According to Jung, the universality and resemblance of all religions indicated that they were all a product of the collective unconscious. Deep-seated spiritual ideas are thus partially explained by the genetically acquired unconsciously. Similar explanations for morals, ethics, and ideas of justice or right and wrong might be made, with the collective unconscious sharing some of the blame.
In order to explain how fears and social phobias might appear in both children and adults for no apparent reason, Jung employed his theory of the collective unconscious. Fear of the dark, loud noises, bridges, or blood might all have genetic roots in this collective unconscious. In support of this, research suggests that some kids are afraid of the dark not because of a bad nighttime experience, but rather because the amygdala, the area of the brain responsible for processing emotions, is activated excessively by the darkness, leading to the development of an innate or unprovoked fear.

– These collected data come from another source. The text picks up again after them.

Lemma single_create_then_edits_witness :
  let n1 := {| data := Some {| note_id := "n1"; note_title := None;
                               note_content := "Hello" |} |} in
  let evs := [TypeContent "Hello"; Elapse 3000; Settle 0%nat (Rejected "offline");
              TypeContent "Hello!"; Elapse 3000; Settle 1%nat (Fulfilled n1);
              TypeTitle "Greeting"; Elapse 3000; Settle 2%nat (Fulfilled n1);
              ClickSave; Settle 3%nat (Fulfilled n1)] in
  let s := run (mount None) evs in
  creates_return_identity (trace s)
  /\ identity_promotion (trace s)
  /\ create_then_edits "n1" (trace s)
  /\ List.length (successful_saves (trace s)) = 3%nat
  /\ persistence_calls (trace s)
     = [ApiCall 3 9000 (EditNote {| edit_id := "n1";
                                     edit_title := Some "Greeting";
                                     edit_content := "Hello!" |});
        ApiCall 2 9000 (EditNote {| edit_id := "n1";
                                     edit_title := Some "Greeting";
                                     edit_content := "Hello!" |});
        ApiCall 1 6000 (CreateNote {| create_title := None;
                                       create_content := "Hello!" |});
        ApiCall 0 3000 (CreateNote {| create_title := None;
                                       create_content := "Hello" |})].
Proof.
  cbv zeta.
  set (evs := [TypeContent "Hello"; Elapse 3000; Settle 0%nat (Rejected "offline");
               TypeContent "Hello!"; Elapse 3000;
               Settle 1%nat
                 (Fulfilled {| data := Some {| note_id := "n1";
                                               note_title := None;
                                               note_content := "Hello" |} |});
               TypeTitle "Greeting"; Elapse 3000;
               Settle 2%nat
                 (Fulfilled {| data := Some {| note_id := "n1";
                                               note_title := None;
                                               note_content := "Hello" |} |});
               ClickSave;
               Settle 3%nat
                 (Fulfilled {| data := Some {| note_id := "n1";
                                               note_title := None;
                                               note_content := "Hello" |} |})]).
  assert (H : creates_return_identity (trace (run (mount None) evs))).
  { apply creates_return_identity_check. vm_compute. reflexivity. }
  split; [exact H|].
  destruct (single_create_then_edits evs H) as (Hip & Hc & _).
  split; [exact Hip|].
  split; [apply (Hc "n1"); vm_compute; reflexivity|].
  split; vm_compute; reflexivity.
Defined.

(** C2 as stated fails in two ways.  A create that is rejected is followed
    by a second [createNote] call, so one successful save comes with two
    create calls.  And a create that is fulfilled without an identity in
    its response ([response.data?.id] is not there) leaves no identity to
    edit, so the next save is a create again: two successful saves, two
    create calls and no edit. *)
Lemma create_can_be_called_twice :
  let n1 := {| data := Some {| note_id := "n1"; note_title := None;
                               note_content := "Hello" |} |} in
  let retried :=
    run (mount None)
      [TypeContent "Hello"; Elapse 3000; Settle 0%nat (Rejected "offline");
       TypeContent "Hello!"; Elapse 3000; Settle 1%nat (Fulfilled n1)] in
  let unnamed :=
    run (mount None)
      [TypeContent "Hello"; Elapse 3000;
       Settle 0%nat (Fulfilled {| data := None |});
       TypeContent "Hello!"; Elapse 3000; Settle 1%nat (Fulfilled n1)] in
  (List.length (successful_saves (trace retried)) = 1%nat
   /\ persistence_calls (trace retried)
      = [ApiCall 1 6000 (CreateNote {| create_title := None;
                                        create_content := "Hello!" |});
         ApiCall 0 3000 (CreateNote {| create_title := None;
                                        create_content := "Hello" |})]
   /\ ~ one_create_call (trace retried))
  /\ (List.length (successful_saves (trace unnamed)) = 2%nat
      /\ persistence_calls (trace unnamed)
         = [ApiCall 1 6000 (CreateNote {| create_title := None;
                                           create_content := "Hello!" |});
            ApiCall 0 3000 (CreateNote {| create_title := None;
                                           create_content := "Hello" |})]
      /\ ~ one_create_call (trace unnamed)).
Proof.
  cbv zeta. split.
  - split; [vm_compute; reflexivity|]. split; [vm_compute; reflexivity|].
    intros H. unfold one_create_call in H. cbv zeta in H.
    match type of H with
    | (1 <= List.length (successful_saves ?tr))%nat -> _ =>
        assert (L : List.length (successful_saves tr) = 1%nat)
          by (vm_compute; reflexivity);
        assert (C : create_calls tr = 2%nat) by (vm_compute; reflexivity);
        rewrite L in H; destruct (H (le_n 1)) as [H1 _]; rewrite C in H1
    end.
    discriminate.
  - split; [vm_compute; reflexivity|]. split; [vm_compute; reflexivity|].
    intros H. unfold one_create_call in H. cbv zeta in H.
    match type of H with
    | (1 <= List.length (successful_saves ?tr))%nat -> _ =>
        assert (L : List.length (successful_saves tr) = 2%nat)
          by (vm_compute; reflexivity);
        assert (C : create_calls tr = 2%nat) by (vm_compute; reflexivity);
        rewrite L in H; destruct (H (le_S 1 1 (le_n 1))) as [H1 _];
        rewrite C in H1
    end.
    discriminate.
Qed.

(** ** Further properties of the editor *)

Lemma notes_only_edits noteId notes :
  forallb is_note notes = true -> Forall (only_edits noteId) notes.
Proof.
  induction notes as [|e notes IH]; simpl; intros H; constructor.
  - apply andb_prop in H. destruct e; simpl in *; try exact I.
    destruct H; discriminate.
  - apply IH. apply andb_prop in H. tauto.
Qed.

(** Induction over the runs, keeping the run in hand. *)
Lemma runs_ind (P : Editor -> Prop) (id : option string) :
  P (mount id) ->
  (forall evs e, P (run (mount id) evs) -> P (step (run (mount id) evs) e)) ->
  forall evs, P (run (mount id) evs).
Proof.
  intros H0 Hstep evs.
  induction evs as [|e evs IH] using rev_ind.
  - exact H0.
  - rewrite run_snoc. apply Hstep. exact IH.
Qed.

(** ** Route changes inside one instance *)

(** The invariant does not mention the route id. *)
Lemma Inv_set_routeId id s : Inv s -> Inv (set_routeId id s).
Proof.
  intros [[Hs Hst Ht Hp] Sy]. split; [split; assumption|exact Sy].
Qed.

Lemma Inv_fetchNote noteId s : Inv s -> Inv (fetchNote noteId s).
Proof.
  intros [[Hs Hst Ht Hp] Sy]. split; [split|exact Sy]; assumption.
Qed.

Lemma fetchEffect_cases s :
  (Js.if_truthy (routeId s) = None /\ Routed.fetchEffect s = s)
  \/ exists noteId,
      Js.if_truthy (routeId s) = Some noteId
      /\ Routed.fetchEffect s = fetchNote noteId s.
Proof.
  unfold Routed.fetchEffect, isEditing.
  destruct (routeId s) as [i|]; simpl; [|auto].
  destruct (Js.truthy i); simpl; eauto.
Qed.

(** What a route change does: nothing, or the new route id and, for a
    truthy one, the fetch of that note. *)
Lemma changeRoute_cases id s :
  Routed.changeRoute id s = s
  \/ (mounted s = true /\ Routed.same_id (routeId s) id = false
      /\ ((Js.if_truthy id = None
           /\ Routed.changeRoute id s = set_routeId id s)
          \/ exists noteId,
              Js.if_truthy id = Some noteId
              /\ Routed.changeRoute id s
                 = fetchNote noteId (set_routeId id s))).
Proof.
  unfold Routed.changeRoute. destruct (mounted s); [|auto].
  destruct (Routed.same_id (routeId s) id); [auto|].
  right. split; [reflexivity|]. split; [reflexivity|].
  destruct (fetchEffect_cases (set_routeId id s)) as [[E ->]|(n & E & ->)];
    simpl in E; eauto.
Qed.

Lemma Inv_changeRoute id s : Inv s -> Inv (Routed.changeRoute id s).
Proof.
  intros I.
  destruct (changeRoute_cases id s) as [-> |(_ & _ & [[_ ->]|(n & _ & ->)])].
  - exact I.
  - apply Inv_set_routeId. exact I.
  - apply Inv_fetchNote, Inv_set_routeId. exact I.
Qed.

Lemma Inv_routed_step s a : Inv s -> Inv (Routed.step s a).
Proof.
  destruct a as [e|id]; simpl; [apply Inv_step|apply Inv_changeRoute].
Qed.

Lemma routed_run_snoc s acts a :
  Routed.run s (acts ++ [a]) = Routed.step (Routed.run s acts) a.
Proof. unfold Routed.run. rewrite fold_left_app. reflexivity. Qed.

Lemma Inv_routed id acts : Inv (Routed.run (mount id) acts).
Proof.
  induction acts as [|a acts IH] using rev_ind.
  - apply Inv_mount.
  - rewrite routed_run_snoc. apply Inv_routed_step. exact IH.
Qed.

(** A run of events is a run of actions. *)
Lemma routed_run_ui evs : forall s,
  Routed.run s (map Routed.Ui evs) = run s evs.
Proof.
  induction evs as [|e evs IH]; intros s; simpl; [reflexivity|]. apply IH.
Qed.

(** *** The identity held in the ref *)

Lemma ref_wf_step s e : Inv s -> ref_wf s -> ref_wf (step s e).
Proof.
  intros Hi [Hin Htr]. unfold ref_wf.
  destruct (Delta_seen s e Hi) as (seen & _ & D).
  destruct D
    as [_ Ein Eref _|_ Ein Eref _|k at_ms _ _ _ _ Hk _ Ein Eref _|_ Ein Eref _
       |n _ _ _ Ein Eref _|rid out p rest notes _ Et _ _ Ein Eref _];
    simpl in Ein, Eref; rewrite Ein, Eref; try (split; assumption).
  - split; [|assumption]. intros q [<-|Hq] Hq'; [|eauto].
    simpl in Hq'. subst k. unfold save_request in Hk. simpl in Hk.
    destruct (Js.if_truthy (Js.or (createdNoteIdRef s) seen)) eqn:E;
      [discriminate|]. apply if_truthy_or_None in E. destruct E as [E _].
    destruct (createdNoteIdRef s) as [i|] eqn:Er; [|reflexivity].
    simpl in E. rewrite (Htr i eq_refl) in E. discriminate.
  - split; [|assumption]. intros q [<-|Hq] Hq'; [discriminate|eauto].
  - simpl in Et.
    destruct (take_pending_In _ _ _ _ Et) as [Hp Hr].
    pose proof (take_pending_saves _ _ _ _ Et) as Hsv.
    assert (Hcase : ref_after (p_awaiting p) out (createdNoteIdRef s)
                    = createdNoteIdRef s
                    \/ (p_awaiting p = InAutoSaveCreate
                        /\ exists r i, out = Fulfilled r
                                       /\ returned_id r = Some i
                                       /\ ref_after (p_awaiting p) out
                                            (createdNoteIdRef s) = Some i)).
    { unfold ref_after. destruct (p_awaiting p); auto.
      destruct out as [r|m]; auto.
      destruct (returned_id r) as [i|] eqn:Ei; auto.
      right. split; [reflexivity|]. eauto. }
    destruct Hcase as [-> |(Hk & r & i & -> & Ei & ->)].
    + split; [|assumption]. intros q Hq. apply Hin. apply Hr. exact Hq.
    + rewrite Hk in Hsv. simpl in Hsv. split.
      * intros q Hq Hq'. exfalso.
        assert (Hqs : In q (saves rest)).
        { apply filter_In. split; [exact Hq|]. rewrite Hq'. reflexivity. }
        destruct (wf_saves _ (proj1 Hi)) as [[E _]|[q0 [E _]]];
          rewrite E in Hsv; simpl in Hsv; [discriminate|].
        destruct (saves rest); [destruct Hqs|discriminate].
      * intros j Hj. inversion Hj; subst j.
        unfold returned_id in Ei. apply if_truthy_Some in Ei. tauto.
Qed.

Lemma ref_wf_changeRoute id s : ref_wf s -> ref_wf (Routed.changeRoute id s).
Proof.
  intros [Hin Htr].
  destruct (changeRoute_cases id s) as [-> |(_ & _ & [[_ ->]|(n & _ & ->)])];
    [split; assumption|split; assumption|].
  split; [|exact Htr]. simpl. intros q [<-|Hq] Hk; [discriminate|eauto].
Qed.

Lemma ref_wf_mount id : ref_wf (mount id).
Proof.
  unfold ref_wf, mount, isEditing. simpl.
  destruct (Js.truthy_opt id); [destruct (Js.if_truthy id)|]; simpl;
    split; try discriminate; intros p Hp Hk; try reflexivity.
Qed.

Lemma ref_wf_routed id acts : ref_wf (Routed.run (mount id) acts).
Proof.
  induction acts as [|a acts IH] using rev_ind.
  - apply ref_wf_mount.
  - rewrite routed_run_snoc. destruct a as [e|id']; simpl.
    + apply ref_wf_step; [apply Inv_routed|exact IH].
    + apply ref_wf_changeRoute. exact IH.
Qed.

(** With an identity in the ref, a step keeps it, and what it adds to the
    log holds no create and no edit of another note, whatever route id the
    closure that ran had seen. *)
Lemma ref_step_stable s e i :
  Inv s -> ref_wf s -> createdNoteIdRef s = Some i ->
  createdNoteIdRef (step s e) = Some i
  /\ exists newer, trace (step s e) = (newer ++ trace s)%list
                   /\ Forall (only_edits i) newer.
Proof.
  intros Hi [Hin Htr] Hr.
  destruct (Delta_seen s e Hi) as (seen & _ & D).
  destruct D
    as [Etr _ Eref _|Etr _ Eref _|k at_ms _ _ _ _ _ Etr _ Eref _|Etr _ Eref _
       |n _ _ Etr _ Eref _|rid out p rest notes _ Et Hn Etr _ Eref _];
    simpl in Etr, Eref; rewrite Etr, Eref.
  - split; [exact Hr|]. exists []. auto.
  - split; [exact Hr|]. exists [Navigate "/dashboard"].
    split; [reflexivity|]. repeat constructor.
  - split; [exact Hr|]. eexists [_]. split; [reflexivity|].
    repeat constructor. unfold save_request. simpl. rewrite Hr.
    unfold Js.or. simpl. rewrite (Htr i Hr). simpl. rewrite (Htr i Hr).
    reflexivity.
  - split; [exact Hr|]. exists [WindowConfirm false].
    split; [reflexivity|]. repeat constructor.
  - split; [exact Hr|]. eexists [_; _]. split; [reflexivity|].
    repeat constructor.
  - simpl in Et. destruct (take_pending_In _ _ _ _ Et) as [Hp _]. split.
    + unfold ref_after. destruct (p_awaiting p) eqn:Ek; try exact Hr.
      rewrite (Hin p Hp Ek) in Hr. discriminate.
    + eexists (notes ++ [_])%list. rewrite <- app_assoc.
      split; [reflexivity|]. apply Forall_app.
      split; [apply notes_only_edits; exact Hn|]. repeat constructor.
Qed.

Lemma ref_changeRoute_stable id s i :
  createdNoteIdRef s = Some i ->
  createdNoteIdRef (Routed.changeRoute id s) = Some i
  /\ exists newer, trace (Routed.changeRoute id s) = (newer ++ trace s)%list
                   /\ Forall (only_edits i) newer.
Proof.
  intros Hr.
  destruct (changeRoute_cases id s) as [-> |(_ & _ & [[_ ->]|(n & _ & ->)])].
  - split; [exact Hr|]. exists []. auto.
  - split; [exact Hr|]. exists []. auto.
  - split; [exact Hr|]. eexists [_]. split; [reflexivity|].
    repeat constructor.
Qed.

The collective unconscious was supposed to be largely accessible through dreams. Jung thought that certain symbols in dreams are universal because of the archetypes they represent. In other words, different people associate similar meanings with the same symbols. Jung also held that dreams are extremely personal and that interpreting dreams needs understanding a lot about the specific dreamer. Contrarily, Freud frequently asserted that particular symbols stand in for particular unconscious ideas. Jung believed that dreams do more than merely express suppressed desires; they also make up for areas of the psyche that are underdeveloped in our waking lives. This has made it possible to use dream analysis as a tool for psychological condition research, phobia therapy, and diagnosis.
A WORD FROM SOCIALLY SOULED
Historically, there has been some discussion about whether a literal or symbolic interpretation of the collective unconscious is necessary. Literal interpretations of the collective unconscious are regarded as pseudoscientific theories in scientific communities. This is due to the fact that it is challenging to establish through science whether mythological imagery and other cultural symbols are inherited and present at birth. On the other hand, the idea that all people have similar behavioral tendencies lends support to a symbolic interpretation of the collective unconscious.